> [What this task involves]: In the listing below, the lines from the first through the one with "Definition startsWith (pre" are to be copied word for word.

> [Data records]:

(** * Replication engine of the GraphQL replication plugin

    Shallow embedding of the replication engine: checkpoint store, echo
    tagger, pull cycle, push cycle and run coordinator.  The plugin module
    itself ([plugins/replication-graphql]) is only reachable through its
    test suite, so the engine is modelled after the specification of the
    repository; every such definition says so in its doc comment. *)

From Stdlib Require Import String Ascii List Arith Lia Bool PeanoNat.
From Stdlib Require Import Sorting.Sorted Eqdep_dec ZArith DecimalString DecimalNat.
From Stdlib Require DecimalFacts.
Import ListNotations.

Open Scope string_scope.

(** ** String helpers (JavaScript [String.prototype] operations) *)

(** [s.endsWith(suf)], computed as JavaScript does it: compare the last
    [suf.length] characters of [s] with [suf]. *)
Definition endsWith (suf s : string) : bool :=
  String.eqb (substring (String.length s - String.length suf)
                        (String.length suf) s) suf.

(** [s.startsWith(pre)]. *)
Definition startsWith (pre s : string) : bool := String.prefix pre s.

(** ** Endpoint identity *)

(** Width of an endpoint hash (hex digits of the md5 hash of the URL). *)
Definition HASH_WIDTH : nat := 32.

(** Modelled from the spec: the endpoint identity, "a stable hash of the
    remote's connection identity"; being a hash it has a fixed width. *)
Record endpoint := mkEndpoint {
  endpointHash : string;
  endpointHash_width : String.length endpointHash = HASH_WIDTH
}.

(** ** Echo tagger *)

Definition GRAPHQL_REPLICATION_PLUGIN_IDENT : string := "rxdbreplicationgraphql".

Section EchoTagger.

(** The content hash used by the database ([hash] of the core plugin). *)
Variable hash : string -> string.

(** Document content: the field/value pairs of a document. *)
Definition content := list (string * string).

(** A stable serialization of a document's content. *)
Fixpoint serialize (c : content) : string :=
  match c with
  | [] => ""
  | (k, v) :: rest => k ++ "=" ++ v ++ ";" ++ serialize rest
  end.

(** Modelled from the spec ([createRevisionForPulledDocument]): hash of the
    endpoint identity concatenated with the serialized content, followed by
    an endpoint-derived suffix. *)
Definition tagRevision (E : endpoint) (c : content) : string :=
  hash (endpointHash E ++ serialize c) ++ "-" ++
  endpointHash E ++ GRAPHQL_REPLICATION_PLUGIN_IDENT.

(** Modelled from the spec ([wasRevisionfromPullReplication]): the marker's
    suffix is the one [tagRevision] produces for this endpoint. *)
Definition wasTaggedBy (E : endpoint) (rev : string) : bool :=
  endsWith (endpointHash E ++ GRAPHQL_REPLICATION_PLUGIN_IDENT) rev.

End EchoTagger.

(** ** Local store

    The local storage engine is an external collaborator: a change log in
    which every write gets the next value of a monotonic per-database
    sequence number.  [get] returns the newest state of a primary key;
    [changesSince] returns up to [limit] change records after a sequence
    number, in sequence order. *)

(** Body of a stored document: a user document, or a checkpoint document
    of the replication ([lastPushSequence], [lastPullCursor]). *)
Definition cursor := nat.

Inductive body :=
| UserDoc (fields : content)
| CheckpointDoc (lastPushSequence : nat) (lastPullCursor : option cursor).

Record doc := mkDoc {
  _rev : string;
  _deleted : bool;
  doc_body : body
}.

Record change := mkChange {
  sequence : nat;
  change_id : string;
  change_doc : doc
}.

(** [st_log] holds the change records, newest first. *)
Record store := mkStore {
  st_log : list change;
  st_seq : nat
}.

Definition emptyStore : store := mkStore [] 0.

(** Upsert: one more change record at the next sequence number. *)
Definition upsert (st : store) (id : string) (d : doc) : store :=
  mkStore (mkChange (S (st_seq st)) id d :: st_log st) (S (st_seq st)).

(** Point read of the newest state of a primary key. *)
Fixpoint findLatest (log : list change) (id : string) : option doc :=
  match log with
  | [] => None
  | c :: rest =>
      if String.eqb (change_id c) id then Some (change_doc c)
      else findLatest rest id
  end.

Definition get (st : store) (id : string) : option doc :=
  findLatest (st_log st) id.

Definition changesSince (st : store) (since limit : nat) : list change :=
  firstn limit (filter (fun c => Nat.ltb since (sequence c)) (rev (st_log st))).

(** A document is visible to queries when it exists and is not deleted. *)
Definition isPresent (st : store) (id : string) : bool :=
  match get st id with
  | Some d => negb (_deleted d)
  | None => false
  end.

(** ** Checkpoint store *)

(** Modelled from the spec (checkpoint documents): one checkpoint document
    per endpoint, stored in the local store under a reserved prefix plus the
    endpoint identity. *)
Definition CHECKPOINT_PREFIX : string :=
  "_local/" ++ GRAPHQL_REPLICATION_PLUGIN_IDENT ++ "-".

Definition checkpointId (E : endpoint) : string :=
  CHECKPOINT_PREFIX ++ endpointHash E.

Definition isCheckpointId (id : string) : bool :=
  startsWith CHECKPOINT_PREFIX id.

Definition CHECKPOINT_REV : string := "0-checkpoint".

(** Modelled from the spec ([getLastPushSequence]): default 0. *)
Definition getLastPushSequence (st : store) (E : endpoint) : nat :=
  match get st (checkpointId E) with
  | Some (mkDoc _ _ (CheckpointDoc push _)) => push
  | _ => 0
  end.

(** Modelled from the spec ([getLastPullDocument]): default null. *)
Definition getLastPullDocument (st : store) (E : endpoint) : option cursor :=
  match get st (checkpointId E) with
  | Some (mkDoc _ _ (CheckpointDoc _ pull)) => pull
  | _ => None
  end.

(** Modelled from the spec ([setLastPushSequence]): a local write of the
    checkpoint document; the pull cursor it holds is kept. *)
Definition setLastPushSequence (st : store) (E : endpoint) (n : nat) : store :=
  upsert st (checkpointId E)
    (mkDoc CHECKPOINT_REV false
       (CheckpointDoc n (getLastPullDocument st E))).

(** Modelled from the spec ([setLastPullDocument]): a local write of the
    checkpoint document; the push sequence it holds is kept. *)
Definition setLastPullDocument (st : store) (E : endpoint) (c : cursor) : store :=
  upsert st (checkpointId E)
    (mkDoc CHECKPOINT_REV false
       (CheckpointDoc (getLastPushSequence st E) (Some c))).

(** A sequence of setter calls on the checkpoint store. *)
Inductive checkpoint_call :=
| SetPush (E : endpoint) (n : nat)
| SetPull (E : endpoint) (c : cursor).
(* ===== verification/Types.v ===== *)
(** * Types: the vocabulary of the engine (include/dme/types.hpp)

    Enumerations keep the constructors of the source, in its order; [to_u8]
    and [of_u8] of each are the [static_cast]s to and from the underlying
    [std::uint8_t].  [Command] and [Event] are the two records that every
    other component exchanges. *)
From stdpp Require Import base numbers strings.
From Stdlib Require Import ZArith Lia.
From S2P Require Import Prelude.
Local Open Scope Z_scope.

Inductive Side : Set := Buy | Sell.

Inductive OrderType : Set := Limit | Market | ImmediateOrCancel | FillOrKill.

Inductive CommandType : Set := New | Cancel | Replace.

Inductive EventType : Set := Accepted | Rejected | Trade | Cancelled | Replaced | Rested.

Inductive RejectReason : Set :=
  | NoReason            (* RejectReason::None *)
  | InvalidQuantity
  | InvalidPrice
  | DuplicateOrderId
  | UnknownOrderId
  | BookCapacity
  | WouldNotFill
  | SequenceGap
  | InvalidSessionSequence
  | RiskLimit
  | GatewayBackpressure.

#[export] Instance Side_eq_dec : EqDecision Side.
Proof. solve_decision. Defined.
#[export] Instance OrderType_eq_dec : EqDecision OrderType.
Proof. solve_decision. Defined.
#[export] Instance CommandType_eq_dec : EqDecision CommandType.
Proof. solve_decision. Defined.
#[export] Instance EventType_eq_dec : EqDecision EventType.
Proof. solve_decision. Defined.
#[export] Instance RejectReason_eq_dec : EqDecision RejectReason.
Proof. solve_decision. Defined.

Record Command : Set := MkCommand {
  c_sequence : Z;
  c_type : CommandType;
  c_side : Side;
  c_order_type : OrderType;
  c_reserved : Z;
  c_order_id : Z;
  c_price : Z;
  c_quantity : Z }.

Record Event : Set := MkEvent {
  e_sequence : Z;
  e_type : EventType;
  e_aggressor_side : Side;
  e_reason : RejectReason;
  e_reserved : Z;
  e_order_id : Z;
  e_contra_order_id : Z;
  e_price : Z;
  e_quantity : Z }.

#[export] Instance Command_eq_dec : EqDecision Command.
Proof. solve_decision. Defined.
#[export] Instance Event_eq_dec : EqDecision Event.
Proof. solve_decision. Defined.

(** The value-initialised records [Command{}] and [Event{}]. *)
Definition Command_zero : Command := MkCommand 0 New Buy Limit 0 0 0 0.
Definition Event_zero : Event := MkEvent 0 Accepted Buy NoReason 0 0 0 0 0.

(** [to_string(EventType)]. *)
Definition to_string (value : EventType) : string :=
  match value with
  | Accepted => "accepted"
  | Rejected => "rejected"
  | Trade => "trade"
  | Cancelled => "cancelled"
  | Replaced => "replaced"
  | Rested => "rested"
  end.

(** The side an aggressor trades against. *)
Definition opposite (side : Side) : Side :=
  match side with Buy => Sell | Sell => Buy end.

Definition is_buy (side : Side) : bool :=
  match side with Buy => true | Sell => false end.

Definition side_to_u8 (s : Side) : Z := match s with Buy => 0 | Sell => 1 end.
Definition order_type_to_u8 (t : OrderType) : Z :=
  match t with Limit => 0 | Market => 1 | ImmediateOrCancel => 2 | FillOrKill => 3 end.
Definition command_type_to_u8 (t : CommandType) : Z :=
  match t with New => 0 | Cancel => 1 | Replace => 2 end.
Definition event_type_to_u8 (t : EventType) : Z :=
  match t with
  | Accepted => 0 | Rejected => 1 | Trade => 2 | Cancelled => 3 | Replaced => 4 | Rested => 5
  end.
Definition reason_to_u8 (r : RejectReason) : Z :=
  match r with
  | NoReason => 0 | InvalidQuantity => 1 | InvalidPrice => 2 | DuplicateOrderId => 3
  | UnknownOrderId => 4 | BookCapacity => 5 | WouldNotFill => 6 | SequenceGap => 7
  | InvalidSessionSequence => 8 | RiskLimit => 9 | GatewayBackpressure => 10
  end.

(** The casts back; [None] stands for a value outside the enumerators. *)
Definition side_of_u8 (z : Z) : option Side :=
  match z with 0 => Some Buy | 1 => Some Sell | _ => None end.
Definition order_type_of_u8 (z : Z) : option OrderType :=
  match z with
  | 0 => Some Limit | 1 => Some Market | 2 => Some ImmediateOrCancel | 3 => Some FillOrKill
  | _ => None
  end.
Definition command_type_of_u8 (z : Z) : option CommandType :=
  match z with 0 => Some New | 1 => Some Cancel | 2 => Some Replace | _ => None end.
Definition event_type_of_u8 (z : Z) : option EventType :=
  match z with
  | 0 => Some Accepted | 1 => Some Rejected | 2 => Some Trade | 3 => Some Cancelled
  | 4 => Some Replaced | 5 => Some Rested | _ => None
  end.
Definition reason_of_u8 (z : Z) : option RejectReason :=
  match z with
  | 0 => Some NoReason | 1 => Some InvalidQuantity | 2 => Some InvalidPrice
  | 3 => Some DuplicateOrderId | 4 => Some UnknownOrderId | 5 => Some BookCapacity
  | 6 => Some WouldNotFill | 7 => Some SequenceGap | 8 => Some InvalidSessionSequence
  | 9 => Some RiskLimit | 10 => Some GatewayBackpressure | _ => None
  end.

(** Fields within the widths of the C++ members. *)
Record command_ok (c : Command) : Prop := {
  cok_sequence : is_u64 (c_sequence c);
  cok_reserved : is_u8 (c_reserved c);
  cok_order_id : is_u64 (c_order_id c);
  cok_price : is_i64 (c_price c);
  cok_quantity : is_u64 (c_quantity c) }.

Record event_ok (e : Event) : Prop := {
  eok_sequence : is_u64 (e_sequence e);
  eok_order_id : is_u64 (e_order_id e);
  eok_contra : is_u64 (e_contra_order_id e);
  eok_price : is_i64 (e_price e);
  eok_quantity : is_u64 (e_quantity e) }.

Lemma opposite_involutive (s : Side) : opposite (opposite s) = s.
Proof. by destruct s. Qed.

Lemma opposite_ne (s : Side) : opposite s <> s.
Proof. by destruct s. Qed.
#[export] Hint Resolve opposite_ne : dme.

> [Answer to this task]:
(** * Replication engine of the GraphQL replication plugin

    Shallow embedding of the replication engine: checkpoint store, echo
    tagger, pull cycle, push cycle and run coordinator.  The plugin module
    itself ([plugins/replication-graphql]) is only reachable through its
    test suite, so the engine is modelled after the specification of the
    repository; every such definition says so in its doc comment. *)

From Stdlib Require Import String Ascii List Arith Lia Bool PeanoNat.
From Stdlib Require Import Sorting.Sorted Eqdep_dec ZArith DecimalString DecimalNat.
From Stdlib Require DecimalFacts.
Import ListNotations.

Open Scope string_scope.

(** ** String helpers (JavaScript [String.prototype] operations) *)

(** [s.endsWith(suf)], computed as JavaScript does it: compare the last
    [suf.length] characters of [s] with [suf]. *)
Definition endsWith (suf s : string) : bool :=
  String.eqb (substring (String.length s - String.length suf)
                        (String.length suf) s) suf.

(** [s.startsWith(pre)]. *)
Definition startsWith (pre s : string) : bool := String.prefix pre s.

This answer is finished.